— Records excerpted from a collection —
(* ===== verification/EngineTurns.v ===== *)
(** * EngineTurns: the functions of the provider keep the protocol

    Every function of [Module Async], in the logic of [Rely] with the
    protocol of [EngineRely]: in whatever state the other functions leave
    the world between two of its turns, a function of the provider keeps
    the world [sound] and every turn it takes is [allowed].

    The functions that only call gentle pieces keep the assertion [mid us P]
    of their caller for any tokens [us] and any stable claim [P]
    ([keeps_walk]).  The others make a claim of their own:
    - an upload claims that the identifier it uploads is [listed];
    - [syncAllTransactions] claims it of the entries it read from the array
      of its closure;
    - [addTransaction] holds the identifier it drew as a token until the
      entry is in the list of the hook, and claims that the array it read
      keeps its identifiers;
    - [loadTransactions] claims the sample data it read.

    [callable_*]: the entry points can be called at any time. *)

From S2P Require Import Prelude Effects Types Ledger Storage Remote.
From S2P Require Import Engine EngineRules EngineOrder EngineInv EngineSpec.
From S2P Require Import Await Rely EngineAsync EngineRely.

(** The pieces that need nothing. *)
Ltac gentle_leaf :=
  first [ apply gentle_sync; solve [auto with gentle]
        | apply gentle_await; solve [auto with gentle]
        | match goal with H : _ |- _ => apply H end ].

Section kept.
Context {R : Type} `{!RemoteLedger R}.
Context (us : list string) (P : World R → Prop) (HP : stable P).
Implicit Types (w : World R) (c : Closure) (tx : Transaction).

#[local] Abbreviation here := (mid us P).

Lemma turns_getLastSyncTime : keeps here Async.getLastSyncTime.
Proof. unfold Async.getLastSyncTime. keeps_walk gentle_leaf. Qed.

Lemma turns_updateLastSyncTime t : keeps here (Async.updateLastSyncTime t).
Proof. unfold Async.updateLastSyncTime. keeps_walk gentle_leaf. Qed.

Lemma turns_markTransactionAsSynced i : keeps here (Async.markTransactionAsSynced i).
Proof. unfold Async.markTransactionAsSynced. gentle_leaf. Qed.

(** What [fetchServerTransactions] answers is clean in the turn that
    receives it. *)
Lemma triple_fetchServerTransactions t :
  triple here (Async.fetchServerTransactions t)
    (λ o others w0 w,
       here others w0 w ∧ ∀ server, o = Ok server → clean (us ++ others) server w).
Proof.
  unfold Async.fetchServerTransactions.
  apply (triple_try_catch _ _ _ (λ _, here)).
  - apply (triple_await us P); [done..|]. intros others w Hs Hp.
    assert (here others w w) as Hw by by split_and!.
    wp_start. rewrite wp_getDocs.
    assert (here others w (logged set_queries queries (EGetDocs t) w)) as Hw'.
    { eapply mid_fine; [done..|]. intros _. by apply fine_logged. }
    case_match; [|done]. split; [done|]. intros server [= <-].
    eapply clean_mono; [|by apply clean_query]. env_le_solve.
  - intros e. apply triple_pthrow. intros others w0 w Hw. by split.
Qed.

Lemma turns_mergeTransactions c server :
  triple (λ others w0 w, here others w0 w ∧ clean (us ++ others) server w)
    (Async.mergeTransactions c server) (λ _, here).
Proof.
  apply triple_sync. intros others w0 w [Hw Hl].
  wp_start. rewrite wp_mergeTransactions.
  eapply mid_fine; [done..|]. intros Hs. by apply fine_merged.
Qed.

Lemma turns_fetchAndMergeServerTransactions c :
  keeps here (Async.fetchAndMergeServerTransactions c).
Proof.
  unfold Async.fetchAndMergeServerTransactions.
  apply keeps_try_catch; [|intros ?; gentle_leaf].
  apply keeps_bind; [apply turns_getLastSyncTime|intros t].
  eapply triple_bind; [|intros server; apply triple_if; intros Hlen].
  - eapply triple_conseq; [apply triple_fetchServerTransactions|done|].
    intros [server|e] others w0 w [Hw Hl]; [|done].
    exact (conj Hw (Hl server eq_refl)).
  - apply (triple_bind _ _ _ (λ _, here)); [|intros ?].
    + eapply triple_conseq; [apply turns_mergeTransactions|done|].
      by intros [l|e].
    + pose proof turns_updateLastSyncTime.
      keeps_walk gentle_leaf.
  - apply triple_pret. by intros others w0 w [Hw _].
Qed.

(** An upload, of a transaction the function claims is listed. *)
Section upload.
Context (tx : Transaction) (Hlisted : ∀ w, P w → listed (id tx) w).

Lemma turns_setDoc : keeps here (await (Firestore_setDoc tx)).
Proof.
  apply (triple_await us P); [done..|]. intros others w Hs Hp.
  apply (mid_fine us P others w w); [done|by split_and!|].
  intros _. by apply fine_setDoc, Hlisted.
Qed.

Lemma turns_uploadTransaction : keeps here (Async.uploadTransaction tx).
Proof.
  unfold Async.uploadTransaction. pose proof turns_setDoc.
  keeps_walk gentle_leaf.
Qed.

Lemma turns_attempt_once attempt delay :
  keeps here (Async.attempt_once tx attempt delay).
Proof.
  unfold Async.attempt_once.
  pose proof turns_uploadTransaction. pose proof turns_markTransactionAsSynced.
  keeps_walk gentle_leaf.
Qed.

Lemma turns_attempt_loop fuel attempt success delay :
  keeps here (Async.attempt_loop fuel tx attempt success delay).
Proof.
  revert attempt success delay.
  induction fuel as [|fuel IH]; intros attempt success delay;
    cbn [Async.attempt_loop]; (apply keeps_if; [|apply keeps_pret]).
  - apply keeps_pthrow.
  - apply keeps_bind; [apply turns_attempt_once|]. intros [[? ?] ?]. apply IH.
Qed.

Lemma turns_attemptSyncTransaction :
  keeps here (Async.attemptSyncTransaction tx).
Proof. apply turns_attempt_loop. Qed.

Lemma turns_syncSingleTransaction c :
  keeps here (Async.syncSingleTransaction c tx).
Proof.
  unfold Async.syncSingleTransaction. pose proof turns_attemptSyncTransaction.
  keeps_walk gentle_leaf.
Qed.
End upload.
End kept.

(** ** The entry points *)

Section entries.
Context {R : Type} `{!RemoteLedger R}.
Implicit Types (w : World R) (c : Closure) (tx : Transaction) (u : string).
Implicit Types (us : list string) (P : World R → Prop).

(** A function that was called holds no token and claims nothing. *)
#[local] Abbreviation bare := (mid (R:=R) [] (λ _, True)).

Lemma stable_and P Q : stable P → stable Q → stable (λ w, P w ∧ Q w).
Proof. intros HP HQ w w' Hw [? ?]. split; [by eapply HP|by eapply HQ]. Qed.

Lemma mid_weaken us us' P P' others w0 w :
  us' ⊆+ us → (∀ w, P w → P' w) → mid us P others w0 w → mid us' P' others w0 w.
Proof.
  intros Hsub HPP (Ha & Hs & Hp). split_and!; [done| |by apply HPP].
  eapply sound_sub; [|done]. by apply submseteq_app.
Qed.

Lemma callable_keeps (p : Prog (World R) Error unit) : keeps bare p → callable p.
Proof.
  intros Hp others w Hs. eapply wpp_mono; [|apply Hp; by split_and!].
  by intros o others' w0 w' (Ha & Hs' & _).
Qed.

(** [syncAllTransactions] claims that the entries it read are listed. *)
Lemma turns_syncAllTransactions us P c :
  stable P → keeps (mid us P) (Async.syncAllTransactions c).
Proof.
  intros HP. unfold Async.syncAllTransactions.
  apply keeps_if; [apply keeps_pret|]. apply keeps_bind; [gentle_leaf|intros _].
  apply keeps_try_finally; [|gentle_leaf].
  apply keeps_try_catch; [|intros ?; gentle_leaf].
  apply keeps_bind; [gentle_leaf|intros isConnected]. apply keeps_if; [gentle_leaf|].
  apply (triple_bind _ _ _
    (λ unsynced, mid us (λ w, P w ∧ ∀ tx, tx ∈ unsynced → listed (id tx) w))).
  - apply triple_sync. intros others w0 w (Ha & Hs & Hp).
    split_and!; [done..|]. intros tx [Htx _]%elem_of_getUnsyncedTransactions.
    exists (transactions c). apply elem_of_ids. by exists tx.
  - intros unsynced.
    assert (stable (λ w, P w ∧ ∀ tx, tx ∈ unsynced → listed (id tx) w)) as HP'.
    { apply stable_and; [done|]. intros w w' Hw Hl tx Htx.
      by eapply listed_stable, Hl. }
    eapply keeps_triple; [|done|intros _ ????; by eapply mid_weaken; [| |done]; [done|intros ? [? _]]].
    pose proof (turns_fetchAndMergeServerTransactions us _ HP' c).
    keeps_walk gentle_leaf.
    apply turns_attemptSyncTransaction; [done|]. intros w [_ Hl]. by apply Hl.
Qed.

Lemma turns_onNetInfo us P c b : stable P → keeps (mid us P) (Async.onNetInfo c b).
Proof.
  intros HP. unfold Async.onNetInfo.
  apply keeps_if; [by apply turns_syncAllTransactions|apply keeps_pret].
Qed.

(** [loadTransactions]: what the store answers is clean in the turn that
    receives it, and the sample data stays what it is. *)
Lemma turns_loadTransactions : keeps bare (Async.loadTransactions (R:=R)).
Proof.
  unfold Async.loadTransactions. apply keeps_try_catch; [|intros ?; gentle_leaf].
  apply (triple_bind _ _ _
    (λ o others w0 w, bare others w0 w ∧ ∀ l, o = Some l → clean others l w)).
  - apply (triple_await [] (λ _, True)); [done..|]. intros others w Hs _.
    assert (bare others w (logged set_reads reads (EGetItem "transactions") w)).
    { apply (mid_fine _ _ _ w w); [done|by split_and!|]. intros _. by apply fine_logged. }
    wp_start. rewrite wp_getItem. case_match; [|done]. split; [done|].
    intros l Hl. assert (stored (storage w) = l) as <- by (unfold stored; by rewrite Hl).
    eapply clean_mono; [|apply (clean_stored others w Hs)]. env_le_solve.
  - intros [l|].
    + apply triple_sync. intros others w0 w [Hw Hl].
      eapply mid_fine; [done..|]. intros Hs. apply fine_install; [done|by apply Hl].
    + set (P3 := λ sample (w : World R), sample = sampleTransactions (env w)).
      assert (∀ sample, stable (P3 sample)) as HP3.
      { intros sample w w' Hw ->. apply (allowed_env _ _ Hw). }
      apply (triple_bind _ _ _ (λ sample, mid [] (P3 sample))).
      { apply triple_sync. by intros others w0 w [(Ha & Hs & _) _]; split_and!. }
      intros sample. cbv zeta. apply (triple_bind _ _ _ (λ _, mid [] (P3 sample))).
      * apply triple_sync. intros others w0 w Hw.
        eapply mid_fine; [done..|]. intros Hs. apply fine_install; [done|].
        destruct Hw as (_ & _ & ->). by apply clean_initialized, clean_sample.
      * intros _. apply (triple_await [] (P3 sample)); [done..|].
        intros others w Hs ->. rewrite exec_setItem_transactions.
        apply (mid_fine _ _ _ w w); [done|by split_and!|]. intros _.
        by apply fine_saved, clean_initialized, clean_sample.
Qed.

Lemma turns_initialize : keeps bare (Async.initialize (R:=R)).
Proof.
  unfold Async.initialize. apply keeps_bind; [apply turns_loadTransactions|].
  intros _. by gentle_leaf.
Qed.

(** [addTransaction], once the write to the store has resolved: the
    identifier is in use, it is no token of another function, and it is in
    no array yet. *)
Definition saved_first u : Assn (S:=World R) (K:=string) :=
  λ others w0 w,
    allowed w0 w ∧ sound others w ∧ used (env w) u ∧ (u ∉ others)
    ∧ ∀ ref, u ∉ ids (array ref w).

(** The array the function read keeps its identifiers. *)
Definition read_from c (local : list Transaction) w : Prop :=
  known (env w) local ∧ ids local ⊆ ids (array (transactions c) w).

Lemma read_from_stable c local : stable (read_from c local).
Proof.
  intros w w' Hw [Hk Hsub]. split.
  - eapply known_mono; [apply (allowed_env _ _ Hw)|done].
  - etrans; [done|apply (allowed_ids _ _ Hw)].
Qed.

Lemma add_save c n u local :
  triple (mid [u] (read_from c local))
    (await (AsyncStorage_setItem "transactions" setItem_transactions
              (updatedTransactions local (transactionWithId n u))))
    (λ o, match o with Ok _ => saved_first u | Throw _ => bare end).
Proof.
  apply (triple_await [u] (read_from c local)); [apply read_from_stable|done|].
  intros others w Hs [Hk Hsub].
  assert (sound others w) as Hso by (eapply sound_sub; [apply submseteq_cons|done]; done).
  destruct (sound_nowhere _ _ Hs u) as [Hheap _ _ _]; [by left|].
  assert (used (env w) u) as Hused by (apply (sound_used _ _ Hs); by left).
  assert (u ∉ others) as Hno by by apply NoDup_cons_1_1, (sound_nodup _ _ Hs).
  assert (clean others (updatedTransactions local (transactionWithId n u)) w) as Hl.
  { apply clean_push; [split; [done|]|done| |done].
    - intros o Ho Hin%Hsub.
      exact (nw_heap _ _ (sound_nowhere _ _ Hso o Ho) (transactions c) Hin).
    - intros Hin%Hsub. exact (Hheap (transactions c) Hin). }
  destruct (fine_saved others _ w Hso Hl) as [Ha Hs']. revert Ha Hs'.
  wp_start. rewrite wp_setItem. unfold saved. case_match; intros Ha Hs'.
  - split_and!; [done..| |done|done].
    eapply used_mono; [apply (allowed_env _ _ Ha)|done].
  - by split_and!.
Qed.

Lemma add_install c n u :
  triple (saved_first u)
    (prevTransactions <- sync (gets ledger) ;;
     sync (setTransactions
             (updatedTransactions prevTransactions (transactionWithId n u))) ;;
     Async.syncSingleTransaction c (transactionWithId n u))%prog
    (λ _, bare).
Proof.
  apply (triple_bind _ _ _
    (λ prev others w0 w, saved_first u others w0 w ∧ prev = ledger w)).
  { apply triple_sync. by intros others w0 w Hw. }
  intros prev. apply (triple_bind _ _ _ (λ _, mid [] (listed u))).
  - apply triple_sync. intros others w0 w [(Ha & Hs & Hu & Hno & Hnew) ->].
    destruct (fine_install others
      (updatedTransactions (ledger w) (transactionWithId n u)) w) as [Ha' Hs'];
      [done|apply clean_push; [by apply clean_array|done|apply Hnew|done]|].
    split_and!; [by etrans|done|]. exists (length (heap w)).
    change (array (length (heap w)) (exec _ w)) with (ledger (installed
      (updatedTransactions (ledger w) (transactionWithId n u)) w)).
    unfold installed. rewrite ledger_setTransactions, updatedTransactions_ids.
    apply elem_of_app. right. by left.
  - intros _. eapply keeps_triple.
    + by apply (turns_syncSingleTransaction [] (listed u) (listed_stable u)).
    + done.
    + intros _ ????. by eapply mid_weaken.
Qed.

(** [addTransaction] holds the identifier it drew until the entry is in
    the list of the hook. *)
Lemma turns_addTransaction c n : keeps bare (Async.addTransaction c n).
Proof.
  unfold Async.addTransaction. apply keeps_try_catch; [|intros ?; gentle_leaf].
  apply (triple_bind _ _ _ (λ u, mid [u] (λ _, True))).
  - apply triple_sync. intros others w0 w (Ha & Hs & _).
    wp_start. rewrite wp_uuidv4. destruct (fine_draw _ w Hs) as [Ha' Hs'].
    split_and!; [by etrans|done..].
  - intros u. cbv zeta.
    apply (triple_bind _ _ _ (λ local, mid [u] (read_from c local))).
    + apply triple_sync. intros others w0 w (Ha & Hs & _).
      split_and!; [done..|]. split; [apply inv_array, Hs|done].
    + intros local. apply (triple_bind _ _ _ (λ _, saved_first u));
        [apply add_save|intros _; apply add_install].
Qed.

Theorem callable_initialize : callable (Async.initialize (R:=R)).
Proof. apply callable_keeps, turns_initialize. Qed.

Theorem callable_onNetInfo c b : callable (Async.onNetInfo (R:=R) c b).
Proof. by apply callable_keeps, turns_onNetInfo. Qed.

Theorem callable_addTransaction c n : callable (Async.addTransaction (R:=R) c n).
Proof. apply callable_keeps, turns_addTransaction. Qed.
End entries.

— THE PROBLEM —
The reply should hold only the lines from the top of the records through the line that has "protocol of [EngineRely]: in", each one exact.

— ANSWER BELOW —
(* ===== verification/EngineTurns.v ===== *)
(** * EngineTurns: the functions of the provider keep the protocol

    Every function of [Module Async], in the logic of [Rely] with the
    protocol of [EngineRely]: in whatever state the other functions leave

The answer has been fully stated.